# The records
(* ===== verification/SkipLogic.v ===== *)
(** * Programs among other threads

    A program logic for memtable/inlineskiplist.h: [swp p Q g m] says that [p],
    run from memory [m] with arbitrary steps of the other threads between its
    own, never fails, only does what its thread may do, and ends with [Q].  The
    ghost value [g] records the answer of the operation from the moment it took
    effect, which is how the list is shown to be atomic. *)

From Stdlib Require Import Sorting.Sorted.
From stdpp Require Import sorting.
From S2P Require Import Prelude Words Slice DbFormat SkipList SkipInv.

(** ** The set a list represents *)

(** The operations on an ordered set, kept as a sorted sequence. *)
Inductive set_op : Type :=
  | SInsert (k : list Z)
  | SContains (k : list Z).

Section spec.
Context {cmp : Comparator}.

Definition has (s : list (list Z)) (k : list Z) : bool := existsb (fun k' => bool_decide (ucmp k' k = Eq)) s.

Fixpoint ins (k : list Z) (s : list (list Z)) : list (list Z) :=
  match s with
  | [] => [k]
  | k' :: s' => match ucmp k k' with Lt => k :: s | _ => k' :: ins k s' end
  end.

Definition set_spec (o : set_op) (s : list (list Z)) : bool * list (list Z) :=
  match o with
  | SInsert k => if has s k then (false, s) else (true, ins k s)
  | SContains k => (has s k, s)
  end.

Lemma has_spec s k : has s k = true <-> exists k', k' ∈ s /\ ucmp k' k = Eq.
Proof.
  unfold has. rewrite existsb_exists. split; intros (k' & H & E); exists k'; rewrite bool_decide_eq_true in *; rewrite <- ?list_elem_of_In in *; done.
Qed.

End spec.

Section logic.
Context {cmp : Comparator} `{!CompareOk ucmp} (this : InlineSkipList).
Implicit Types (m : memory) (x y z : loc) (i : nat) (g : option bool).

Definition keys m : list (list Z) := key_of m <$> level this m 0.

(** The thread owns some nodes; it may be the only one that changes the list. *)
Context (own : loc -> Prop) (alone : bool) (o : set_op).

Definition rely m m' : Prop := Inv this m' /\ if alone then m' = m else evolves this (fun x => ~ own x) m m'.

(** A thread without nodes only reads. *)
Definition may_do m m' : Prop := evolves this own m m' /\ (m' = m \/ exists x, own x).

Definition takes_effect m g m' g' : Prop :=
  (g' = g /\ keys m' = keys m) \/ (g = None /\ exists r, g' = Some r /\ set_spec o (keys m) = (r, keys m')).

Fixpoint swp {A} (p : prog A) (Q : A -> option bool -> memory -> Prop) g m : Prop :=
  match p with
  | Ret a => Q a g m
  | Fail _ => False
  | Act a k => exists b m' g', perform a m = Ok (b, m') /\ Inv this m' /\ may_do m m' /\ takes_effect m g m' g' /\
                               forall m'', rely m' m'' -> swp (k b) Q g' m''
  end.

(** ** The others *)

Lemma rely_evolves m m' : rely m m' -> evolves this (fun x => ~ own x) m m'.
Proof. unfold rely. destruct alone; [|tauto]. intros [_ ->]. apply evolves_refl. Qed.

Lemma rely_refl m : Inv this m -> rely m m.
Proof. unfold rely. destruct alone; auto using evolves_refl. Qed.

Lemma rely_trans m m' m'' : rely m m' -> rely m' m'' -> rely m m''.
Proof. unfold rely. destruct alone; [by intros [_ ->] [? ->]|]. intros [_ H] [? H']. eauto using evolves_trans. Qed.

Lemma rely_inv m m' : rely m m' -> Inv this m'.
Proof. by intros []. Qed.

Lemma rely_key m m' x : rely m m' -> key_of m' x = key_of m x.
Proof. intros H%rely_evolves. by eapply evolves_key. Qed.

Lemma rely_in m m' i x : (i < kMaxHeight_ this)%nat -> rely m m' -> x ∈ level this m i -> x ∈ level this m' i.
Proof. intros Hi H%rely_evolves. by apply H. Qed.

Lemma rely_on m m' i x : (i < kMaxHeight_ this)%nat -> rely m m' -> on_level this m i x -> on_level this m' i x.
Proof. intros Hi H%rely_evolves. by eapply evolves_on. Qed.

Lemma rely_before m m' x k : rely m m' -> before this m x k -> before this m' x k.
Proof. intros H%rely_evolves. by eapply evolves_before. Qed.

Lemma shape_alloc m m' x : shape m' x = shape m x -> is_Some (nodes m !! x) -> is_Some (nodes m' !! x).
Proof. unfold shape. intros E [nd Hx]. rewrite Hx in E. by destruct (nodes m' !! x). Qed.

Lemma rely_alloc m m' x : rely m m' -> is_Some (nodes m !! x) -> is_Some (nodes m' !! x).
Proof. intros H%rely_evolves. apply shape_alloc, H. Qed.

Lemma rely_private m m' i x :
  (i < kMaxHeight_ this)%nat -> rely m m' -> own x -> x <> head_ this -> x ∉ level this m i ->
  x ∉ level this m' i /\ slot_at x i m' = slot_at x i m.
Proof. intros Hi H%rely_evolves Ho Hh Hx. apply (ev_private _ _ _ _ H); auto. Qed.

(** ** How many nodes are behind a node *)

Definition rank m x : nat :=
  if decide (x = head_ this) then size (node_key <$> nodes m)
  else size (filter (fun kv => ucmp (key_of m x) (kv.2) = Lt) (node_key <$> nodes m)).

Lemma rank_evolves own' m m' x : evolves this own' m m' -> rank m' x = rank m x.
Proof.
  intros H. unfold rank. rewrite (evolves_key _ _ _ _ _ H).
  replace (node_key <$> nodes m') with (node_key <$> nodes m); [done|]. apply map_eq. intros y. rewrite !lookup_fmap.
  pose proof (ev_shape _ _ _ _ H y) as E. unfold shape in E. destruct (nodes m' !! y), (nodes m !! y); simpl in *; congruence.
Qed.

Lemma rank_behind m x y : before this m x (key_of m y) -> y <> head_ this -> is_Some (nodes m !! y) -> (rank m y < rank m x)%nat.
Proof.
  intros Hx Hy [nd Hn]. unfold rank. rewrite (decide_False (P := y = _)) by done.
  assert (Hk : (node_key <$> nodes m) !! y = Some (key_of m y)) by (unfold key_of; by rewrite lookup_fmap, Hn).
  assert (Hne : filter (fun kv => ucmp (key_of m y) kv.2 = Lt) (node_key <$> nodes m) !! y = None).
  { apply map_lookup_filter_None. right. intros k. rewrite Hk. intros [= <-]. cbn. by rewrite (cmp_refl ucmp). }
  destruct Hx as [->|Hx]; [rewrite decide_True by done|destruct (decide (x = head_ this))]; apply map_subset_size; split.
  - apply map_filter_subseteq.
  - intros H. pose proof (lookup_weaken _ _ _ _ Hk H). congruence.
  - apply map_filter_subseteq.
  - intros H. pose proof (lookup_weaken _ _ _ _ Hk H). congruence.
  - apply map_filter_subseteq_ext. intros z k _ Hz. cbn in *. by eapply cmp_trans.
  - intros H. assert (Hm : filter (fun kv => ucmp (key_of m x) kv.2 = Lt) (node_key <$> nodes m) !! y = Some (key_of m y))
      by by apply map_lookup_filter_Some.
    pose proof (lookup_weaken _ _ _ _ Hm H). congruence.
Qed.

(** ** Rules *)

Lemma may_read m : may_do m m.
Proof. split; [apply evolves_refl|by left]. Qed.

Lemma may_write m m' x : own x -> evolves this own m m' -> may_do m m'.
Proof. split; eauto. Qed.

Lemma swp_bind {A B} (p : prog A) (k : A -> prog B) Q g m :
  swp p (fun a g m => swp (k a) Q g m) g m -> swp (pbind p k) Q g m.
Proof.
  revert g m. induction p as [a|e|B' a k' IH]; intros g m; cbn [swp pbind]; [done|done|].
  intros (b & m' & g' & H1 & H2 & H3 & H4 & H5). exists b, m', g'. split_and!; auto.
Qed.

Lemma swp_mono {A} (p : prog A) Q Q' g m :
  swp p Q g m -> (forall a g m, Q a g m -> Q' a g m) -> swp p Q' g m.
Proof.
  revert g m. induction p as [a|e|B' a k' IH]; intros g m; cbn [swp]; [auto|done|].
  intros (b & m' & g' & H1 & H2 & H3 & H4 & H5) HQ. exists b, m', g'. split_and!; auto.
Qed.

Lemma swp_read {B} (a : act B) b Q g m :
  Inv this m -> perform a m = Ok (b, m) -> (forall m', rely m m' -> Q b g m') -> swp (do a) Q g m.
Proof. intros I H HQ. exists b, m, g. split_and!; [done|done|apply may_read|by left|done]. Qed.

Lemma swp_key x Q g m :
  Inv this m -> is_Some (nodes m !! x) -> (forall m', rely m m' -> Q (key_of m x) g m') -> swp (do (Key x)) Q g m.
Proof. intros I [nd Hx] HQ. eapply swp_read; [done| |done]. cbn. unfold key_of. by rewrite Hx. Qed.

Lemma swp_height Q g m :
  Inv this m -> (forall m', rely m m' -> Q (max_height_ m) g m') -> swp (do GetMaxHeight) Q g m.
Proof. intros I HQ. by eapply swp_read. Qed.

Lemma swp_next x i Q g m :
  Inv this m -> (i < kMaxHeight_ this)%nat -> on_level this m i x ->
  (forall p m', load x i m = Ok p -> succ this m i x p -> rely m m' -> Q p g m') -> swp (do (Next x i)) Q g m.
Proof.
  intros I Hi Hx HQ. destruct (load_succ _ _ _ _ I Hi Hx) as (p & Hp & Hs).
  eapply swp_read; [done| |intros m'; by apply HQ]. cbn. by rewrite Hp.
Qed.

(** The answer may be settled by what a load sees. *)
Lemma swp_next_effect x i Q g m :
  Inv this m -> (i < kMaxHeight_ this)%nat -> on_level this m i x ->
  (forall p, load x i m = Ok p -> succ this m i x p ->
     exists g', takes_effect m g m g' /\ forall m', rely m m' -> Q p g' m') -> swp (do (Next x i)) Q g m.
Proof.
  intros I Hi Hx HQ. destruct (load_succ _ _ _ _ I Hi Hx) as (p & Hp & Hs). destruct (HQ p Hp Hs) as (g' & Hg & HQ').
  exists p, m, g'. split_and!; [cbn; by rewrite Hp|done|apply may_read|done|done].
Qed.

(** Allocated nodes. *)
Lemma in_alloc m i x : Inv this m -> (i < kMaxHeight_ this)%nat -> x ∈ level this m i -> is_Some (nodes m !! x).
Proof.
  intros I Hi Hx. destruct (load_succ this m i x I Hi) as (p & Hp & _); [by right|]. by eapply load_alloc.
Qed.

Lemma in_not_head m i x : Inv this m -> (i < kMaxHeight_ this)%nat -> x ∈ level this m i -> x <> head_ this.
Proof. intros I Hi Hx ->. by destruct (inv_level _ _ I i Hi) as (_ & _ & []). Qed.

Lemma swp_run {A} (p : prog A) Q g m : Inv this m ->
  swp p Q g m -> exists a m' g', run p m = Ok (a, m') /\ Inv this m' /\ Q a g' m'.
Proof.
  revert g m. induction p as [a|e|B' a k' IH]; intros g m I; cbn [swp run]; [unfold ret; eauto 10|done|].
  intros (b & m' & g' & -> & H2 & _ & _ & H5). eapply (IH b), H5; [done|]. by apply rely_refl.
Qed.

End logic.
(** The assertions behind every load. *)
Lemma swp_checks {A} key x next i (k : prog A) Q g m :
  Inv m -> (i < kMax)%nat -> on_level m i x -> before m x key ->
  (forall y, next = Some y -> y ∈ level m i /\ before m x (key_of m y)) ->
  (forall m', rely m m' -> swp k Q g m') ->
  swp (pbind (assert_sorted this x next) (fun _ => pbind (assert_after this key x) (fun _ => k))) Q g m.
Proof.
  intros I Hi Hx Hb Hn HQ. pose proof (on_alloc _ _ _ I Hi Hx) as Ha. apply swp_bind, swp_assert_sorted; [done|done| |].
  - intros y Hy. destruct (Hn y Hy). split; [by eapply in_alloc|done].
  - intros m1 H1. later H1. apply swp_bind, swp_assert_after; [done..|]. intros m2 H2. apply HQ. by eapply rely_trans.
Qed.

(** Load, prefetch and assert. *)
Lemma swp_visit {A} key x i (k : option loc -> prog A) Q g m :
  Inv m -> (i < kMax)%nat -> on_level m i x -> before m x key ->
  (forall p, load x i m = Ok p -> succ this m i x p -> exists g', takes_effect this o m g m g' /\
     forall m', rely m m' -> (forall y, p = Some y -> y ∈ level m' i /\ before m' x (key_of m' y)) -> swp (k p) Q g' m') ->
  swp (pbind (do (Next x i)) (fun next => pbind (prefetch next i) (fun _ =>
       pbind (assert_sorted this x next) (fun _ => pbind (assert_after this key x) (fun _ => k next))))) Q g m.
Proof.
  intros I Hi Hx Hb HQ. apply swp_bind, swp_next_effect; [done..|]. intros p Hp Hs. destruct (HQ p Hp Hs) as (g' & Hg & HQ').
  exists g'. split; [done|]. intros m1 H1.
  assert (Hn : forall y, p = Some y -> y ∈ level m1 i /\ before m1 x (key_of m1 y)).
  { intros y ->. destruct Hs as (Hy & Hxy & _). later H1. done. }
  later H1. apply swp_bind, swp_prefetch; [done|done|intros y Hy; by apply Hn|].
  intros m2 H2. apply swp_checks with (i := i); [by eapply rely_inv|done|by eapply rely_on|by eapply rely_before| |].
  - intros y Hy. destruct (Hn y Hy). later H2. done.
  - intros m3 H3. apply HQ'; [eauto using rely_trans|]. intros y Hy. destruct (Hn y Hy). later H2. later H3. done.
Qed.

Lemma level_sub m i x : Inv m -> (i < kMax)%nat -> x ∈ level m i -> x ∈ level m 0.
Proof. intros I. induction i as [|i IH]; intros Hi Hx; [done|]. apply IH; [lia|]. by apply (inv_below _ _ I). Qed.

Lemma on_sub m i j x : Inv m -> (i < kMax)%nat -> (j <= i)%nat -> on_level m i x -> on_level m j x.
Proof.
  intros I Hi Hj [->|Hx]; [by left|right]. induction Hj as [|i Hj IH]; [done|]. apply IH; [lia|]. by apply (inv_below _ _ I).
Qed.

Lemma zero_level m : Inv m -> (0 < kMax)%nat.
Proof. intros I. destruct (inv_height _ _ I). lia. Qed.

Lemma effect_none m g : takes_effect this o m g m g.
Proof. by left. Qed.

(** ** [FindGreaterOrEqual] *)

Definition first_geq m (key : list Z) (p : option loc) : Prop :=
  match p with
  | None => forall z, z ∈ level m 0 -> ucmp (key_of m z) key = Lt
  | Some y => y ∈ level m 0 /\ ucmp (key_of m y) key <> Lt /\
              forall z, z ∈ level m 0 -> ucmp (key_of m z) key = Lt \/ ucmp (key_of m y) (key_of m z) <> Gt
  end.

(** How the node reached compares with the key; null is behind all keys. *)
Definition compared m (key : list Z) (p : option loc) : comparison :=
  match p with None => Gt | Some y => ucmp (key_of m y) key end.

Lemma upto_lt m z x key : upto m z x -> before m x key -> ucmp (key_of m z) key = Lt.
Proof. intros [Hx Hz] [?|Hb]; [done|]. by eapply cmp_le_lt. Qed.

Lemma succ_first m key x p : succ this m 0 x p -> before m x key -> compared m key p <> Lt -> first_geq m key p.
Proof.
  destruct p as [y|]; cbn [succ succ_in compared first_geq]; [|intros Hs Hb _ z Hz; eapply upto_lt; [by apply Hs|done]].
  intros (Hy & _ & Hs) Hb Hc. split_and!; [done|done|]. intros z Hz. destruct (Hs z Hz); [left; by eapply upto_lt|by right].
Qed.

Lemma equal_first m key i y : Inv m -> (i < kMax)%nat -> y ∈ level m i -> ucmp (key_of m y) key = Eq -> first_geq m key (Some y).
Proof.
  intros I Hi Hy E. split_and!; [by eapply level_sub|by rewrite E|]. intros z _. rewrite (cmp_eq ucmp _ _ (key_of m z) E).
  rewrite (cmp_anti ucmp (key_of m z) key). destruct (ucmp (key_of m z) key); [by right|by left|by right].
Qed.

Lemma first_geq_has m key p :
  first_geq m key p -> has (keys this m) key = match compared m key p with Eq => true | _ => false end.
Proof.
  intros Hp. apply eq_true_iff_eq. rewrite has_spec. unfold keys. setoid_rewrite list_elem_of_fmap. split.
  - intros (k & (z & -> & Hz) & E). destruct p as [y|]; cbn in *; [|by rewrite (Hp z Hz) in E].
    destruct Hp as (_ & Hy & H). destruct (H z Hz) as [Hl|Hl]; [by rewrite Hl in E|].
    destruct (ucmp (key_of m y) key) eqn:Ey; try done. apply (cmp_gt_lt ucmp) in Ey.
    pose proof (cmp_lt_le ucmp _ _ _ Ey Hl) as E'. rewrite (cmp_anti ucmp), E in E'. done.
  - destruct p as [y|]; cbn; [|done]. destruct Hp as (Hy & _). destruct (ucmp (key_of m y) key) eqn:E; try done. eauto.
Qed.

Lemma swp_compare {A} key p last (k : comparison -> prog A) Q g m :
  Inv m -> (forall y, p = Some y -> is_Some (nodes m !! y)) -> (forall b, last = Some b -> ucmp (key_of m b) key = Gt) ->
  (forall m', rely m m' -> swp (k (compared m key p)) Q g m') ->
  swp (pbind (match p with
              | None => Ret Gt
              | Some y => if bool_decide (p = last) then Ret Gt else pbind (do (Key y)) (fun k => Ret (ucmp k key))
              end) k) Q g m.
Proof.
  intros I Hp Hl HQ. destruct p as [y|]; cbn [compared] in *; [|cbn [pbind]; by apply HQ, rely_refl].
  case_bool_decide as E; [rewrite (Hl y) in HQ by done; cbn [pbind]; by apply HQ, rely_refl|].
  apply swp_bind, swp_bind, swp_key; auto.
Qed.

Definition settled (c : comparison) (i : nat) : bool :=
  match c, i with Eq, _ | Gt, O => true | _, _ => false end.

# Exercise aim
Using the listing above, copy exactly the line that contains "Lemma rely_trans m", the line that contains "Lemma rely_key m", and each line that falls between them.

# Completed task
Lemma rely_trans m m' m'' : rely m m' -> rely m' m'' -> rely m m''.
Proof. unfold rely. destruct alone; [by intros [_ ->] [? ->]|]. intros [_ H] [? H']. eauto using evolves_trans. Qed.

Lemma rely_inv m m' : rely m m' -> Inv this m'.
Proof. by intros []. Qed.

Lemma rely_key m m' x : rely m m' -> key_of m' x = key_of m x.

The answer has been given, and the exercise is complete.